Bon, l'Allemagne, tout ça, c'est bien joli, mais, job oblige, on est bien obligé d'aller faire un tour en France, pour se ressourcer, comme disent les coincés du cul, ou tout simplement pour y humer l'air. L'air, en cette saison, est évidemment froid, voire glacial, tellement glacial que notre train en provenance de Francfort a dix-sept minutes de retard, qu'on aura donc loupé notre correspondance à Sarrebruck avant même de commencer le voyage. A Sarrebruck, on nous dit qu'il va falloir poireauter trois heures, tant pis, nous nous balladons à travers la zone piétonnière commerciale, qui ressemble comme deux flocons de neige à toutes les zones commerciales de toutes les villes allemandes, avec les inévitables Karstadt, Kaufhof et restaurants Nordsee, on va déjeuner au Stiefel, dans la vieille ville, on en profite pour goûter aux spécialités régionales, puis on retourne à la gare, prendre le TER pour Strasbourg.

A peine un kilomètre plus loin, un feu sur la voie reste obstinément au rouge, le conducteur du TER est obligé de rebrousser chemin. Retour à Sarrebruck donc, nous ressentons, comment dire, un léger agacement, et on nous explique qu'il va falloir prendre le tram jusqu'à Sarreguemines et de là le car pour Strasbourg. On se met donc en route, avec un étudiant qui veut rentrer à Kehl, en face de Strasbourg, une étudiante qui va rejoindre son copain français, un militaire stationné à Colmar, et une dame âgée qui voulait passer le Nouvel An chez son fils à Offenbourg. Un autre mythe qui fout le camp, soit dit en passant: la fiabilité allemande. A Sarreguemines, le car arrive, et nous voilà en route, de nuit, à travers les Vosges enneigées. C'est un peu dangereux, soit, verglas et compagnie, mais c'est magnifique, aussi. Après ça, plus besoin d'aller voir "Les chroniques de Narnia".

L'hôtel à Strasbourg nous a heureusement gardé notre chambre, malgré nos six heures de retard sur le planning. Juste le temps de se débarbouiller et de demander s'il y a encore des restos ouverts. L'Hippopotamus? hasarde la réceptionniste. Ça va pas, non? Finalement, elle nous trouve un resto alsacien à deux pas. Dix minutes plus tard, j'ai dégusté un Gewürz vendanges tardives - rien de tel pour vous reconcilier avec toutes les compagnies ferroviaires du monde...

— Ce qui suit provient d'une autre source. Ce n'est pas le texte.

(* ===== verification/ChatStateProps.v ===== *)
(** * The chat state actor: theorems

    Requests are paired whatever the request builder does; the persisted history
    mirrors the conversation; a captured turn is exactly what was pushed; rewinds,
    snapshots, pruning and compaction do what they promise. *)

From S2P Require Import Prelude Text Conversation TokenEstimation ToolPairing ToolPairingProps Headroom HeadroomProps ChatUsage ChatRequest CompactionUtils ChatState.

Open Scope nat_scope.

(** ** Integrity *)

(** The repaired conversation. *)
Definition repaired (reason : DanglingToolCallReason) (l : list ConversationItem)
    : list ConversationItem := map_runs (answer_run reason) (map_runs dedup_run l).

Lemma integrity_items reason l :
  let '(l1, deduped) := dedup_duplicate_tool_results l in
  let '(l2, inserted) := repair_dangling_tool_calls l1 reason in
  l2 = repaired reason l ∧ (((0 <? inserted) || (0 <? deduped)) = false → l2 = l).
Proof.
  pose proof (dedup_equiv l) as He. pose proof (dedup_unchanged l) as [Hd _].
  destruct (dedup_duplicate_tool_results l) as [l1 n]. injection He as -> _. cbn [fst snd] in Hd.
  pose proof (repair_equiv (map_runs dedup_run l) reason) as He.
  pose proof (repair_unchanged (map_runs dedup_run l) reason) as [Hr _].
  destruct (repair_dangling_tool_calls _ reason) as [l2 m]. cbn [fst snd] in *. subst l2.
  split; [done|]. intros [H1 H2]%orb_false_iff. breflect.
  rewrite Hr by lia. apply Hd. lia.
Qed.

(** Every call of every message has a result behind it. *)
Lemma repaired_answered reason l : has_dangling_tool_calls (repaired reason l) = false.
Proof.
  apply has_dangling_runs. unfold repaired. rewrite runs_map_runs, Forall_fmap.
  apply Forall_true. intros [calls run]. unfold run_answered. cbn [fst snd compose].
  apply filter_b_none. intros c Hc. apply negb_false_iff, bool_decide_eq_true.
  apply elem_of_ids_answer. right. by apply list_elem_of_fmap_2.
Qed.

(** A run behind calls with distinct identifiers has no identifier twice. *)
Definition answered_once (calls : list ToolCall) (known : list text) : Prop :=
  calls ≠ [] → NoDup (call_id <$> calls) → NoDup known.

Lemma repaired_once reason l : Forall (λ r, answered_once r.1 (ids r.2)) (runs (repaired reason l)).
Proof.
  unfold repaired. rewrite !runs_map_runs, <- list_fmap_compose, Forall_fmap.
  apply Forall_true. intros [calls run] Hc Hd. cbn [fst snd compose] in *.
  apply answer_run_NoDup; [done|]. by apply dedup_run_NoDup.
Qed.

Lemma conv_snapshot a : conv (on_state snapshot_turn_slice a) = conv a.
Proof. unfold conv, snapshot_turn_slice. cbn. by destruct (turn_capture (state a)). Qed.
Lemma conv_rebase a : conv (on_state rebase_turn_capture_offset a) = conv a.
Proof. unfold conv, rebase_turn_capture_offset. cbn. by destruct (turn_capture (state a)). Qed.
Lemma conv_mark a : conv (on_state mark_compaction a) = conv a.
Proof. unfold conv, mark_compaction. cbn. by destruct (turn_capture (state a)). Qed.
Lemma conv_set l a : conv (on_state (set_conversation l) a) = l.
Proof. done. Qed.

Hint Rewrite conv_snapshot conv_rebase conv_mark conv_set : chat.
Lemma env_scan_split chdir rest i : env_ends chdir i rest.
Proof.
  remember (length rest) as n eqn:Hn. assert (length rest <= n) as Hle by lia. clear Hn.
  revert chdir rest i Hle. induction n as [|n IH]; intros chdir rest i Hle.
  { destruct rest; cbn in *; [right; cbn; lia|lia]. }
  destruct rest as [|o rest]; [right; cbn; lia|]. cbn [length] in *.
  assert (∀ c, env_settings [o] → (env_scan_from chdir i (o :: rest)).2 = (env_scan_from c (i + 1) rest).2 →
    env_ends chdir i (o :: rest)) as Hone.
  { intros c Hs He. apply (env_ends_after chdir c i [o] rest Hs He), IH. lia. }
  destruct (decide (o = txt "--")) as [->|H2].
  { left. exists [], (txt "--" :: rest). split_and!; [done|constructor|]. right. exists rest. by rewrite Nat.add_0_r. }
  destruct (decide (o ∈ ENV_WITH_ARG)) as [H3|H3].
  { pose proof (env_scan_arg chdir i o rest H3) as Ha. destruct rest as [|a rest]; [right; cbn [length]; lia|].
    destruct Ha as [c Ha]. apply (env_ends_after chdir c i [o; a] rest); [exact (env_arg o a [] H3 env_none)|exact (f_equal snd Ha)|].
    apply IH. cbn in *. lia. }
  destruct (is_env_assignment o) eqn:Ho.
  { pose proof Ho as Hd%is_env_assignment_true%assignment_undashed. apply (Hone chdir).
    - apply env_assigns; [by apply is_env_assignment_true|constructor].
    - cbn [env_scan_from]. by rewrite decide_False, Hd, andb_false_r, Ho by done. }
  assert (¬ assignment o) as Hna by (rewrite <- is_env_assignment_true; congruence).
  destruct (decide (o = txt "-")) as [->|H1].
  { left. exists [], (txt "-" :: rest). split_and!; [done|constructor|]. left. split; [by left|].
    exact (eq_sym (Nat.add_0_r i)). }
  destruct (is_dashed o) eqn:Hd.
  - destruct (env_scan_flag chdir i o rest) as [c Hc]; [done..|].
    apply (Hone c); [|by rewrite Hc]. apply env_flag; [done..|constructor].
  - left. exists [], (o :: rest). split_and!; [done|constructor|]. left. split; [by right|].
    cbn [env_scan_from]. rewrite decide_False, Hd, andb_false_r, Ho by done. cbn. lia.
Qed.

Lemma env_scan_end chdir settings tail i :
  env_settings settings → env_operand tail → (env_scan_from chdir i (settings ++ tail)).2 = i + length settings.
Proof.
  intros Hs Ht. destruct (env_scan_app chdir settings tail i Hs) as [c ->]. destruct tail as [|w tail]; [done|].
  cbn [env_scan_from]. destruct Ht as [->|[Hd Ha]]; [done|].
  rewrite decide_False, Hd, andb_false_r by (intros ->; by vm_compute in Hd).
  rewrite <- is_env_assignment_true in Ha. by destruct (is_env_assignment w).
Qed.

(** What is dropped is the wrapper. *)
Lemma drop_wrapper {A} (p : A) (opts inner : list A) : drop (1 + length opts) (p :: opts ++ inner) = inner.
Proof. cbn. apply drop_app_length. Qed.

(** The scan finds the layer. *)
Lemma wraps_strip ws inner : wraps ws inner → strip_wrapper_command ws = Some inner.
Proof.
  assert (∀ (p : text) opts x k, drop (1 + length opts + 1) (p :: opts ++ x :: k) = k) as Hdrop.
  { intros p opts x k. cbn. rewrite drop_app_add. done. }
  unfold strip_wrapper_command.
  intros [p opts x k Hp Ho Hx Hi|p opts k Hp Ho Hi|p opts k Hp Ho Hi|p opts x k Hp Ho Hx Hi
    |p opts k Hp Ho Hi|p opts k Hp Ho Hi|p opts k Hp Ho Hi];
    apply basename_program in Hp; try done; unfold wrapped_at; rewrite Hp; repeat (rewrite decide_False by done);
    rewrite decide_True by done; cbn zeta.
  - rewrite skip_options_end by done. destruct (_ <=? _) eqn:E; breflect.
    + exfalso. cbn in E. rewrite length_app in E. cbn in E. lia.
    + cbn [mbind option_bind]. rewrite Hdrop. by destruct k.
  - rewrite skip_options_end by done. cbn [mbind option_bind]. rewrite drop_wrapper. by destruct k.
  - rewrite skip_options_end by done. cbn [mbind option_bind]. rewrite drop_wrapper. by destruct k.
  - rewrite skip_options_end by done. destruct (_ <=? _) eqn:E; breflect.
    + exfalso. cbn in E. rewrite length_app in E. cbn in E. lia.
    + cbn [mbind option_bind]. rewrite Hdrop. by destruct k.
  - rewrite skip_options_end by done. cbn [mbind option_bind]. rewrite drop_wrapper. by destruct k.
  - unfold env_scan. rewrite skipn_cons, drop_0. rewrite env_scan_end by done. cbn [mbind option_bind]. rewrite drop_wrapper.
    by destruct k.
  - unfold env_scan. rewrite skipn_cons, drop_0. destruct (env_scan_app None opts (txt "--" :: k) 1 Ho) as [c ->].
    cbn [env_scan_from]. rewrite decide_True by done. cbn [mbind option_bind snd]. rewrite Hdrop. by destruct k.
Qed.

(** A scan that ends behind the last word finds no layer. *)
Lemma drop_past {A} (l : list A) i : length l <= i → drop i l = [].
Proof. intros Hl. by apply drop_ge. Qed.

Pourquoi Strasbourg, en fait? Metz, c'est plus près, juste en face, pour ainsi dire. C'est qu'on adore Strasbourg, on y va au moins une fois par an, on y a pris nos petites habitudes. Le lendemain, on se dépêche de faire notre shopping, la FNAC, la librarie Kléber, des magasins de fringues. Je trouve ce qu'il me faut pour mes cours de philo, entre autre l'Anti-manuel de Michel Onfray, je suis moins chanceux en matière d'informatique, rien de concis sur l'art de créer un intranet. En feuilletant la presse, j'apprends qu'une nouvelle scène rock est en train de se constituer en France. Tiens, tiens? - Je n'aurai pas eu le temps de creuser le sujet, mais s'il y a parmi vous quelqu'un qui pourrait me renseigner là-dessus, je suis preneur!

Le retour à Oberstein se passe sans histoires.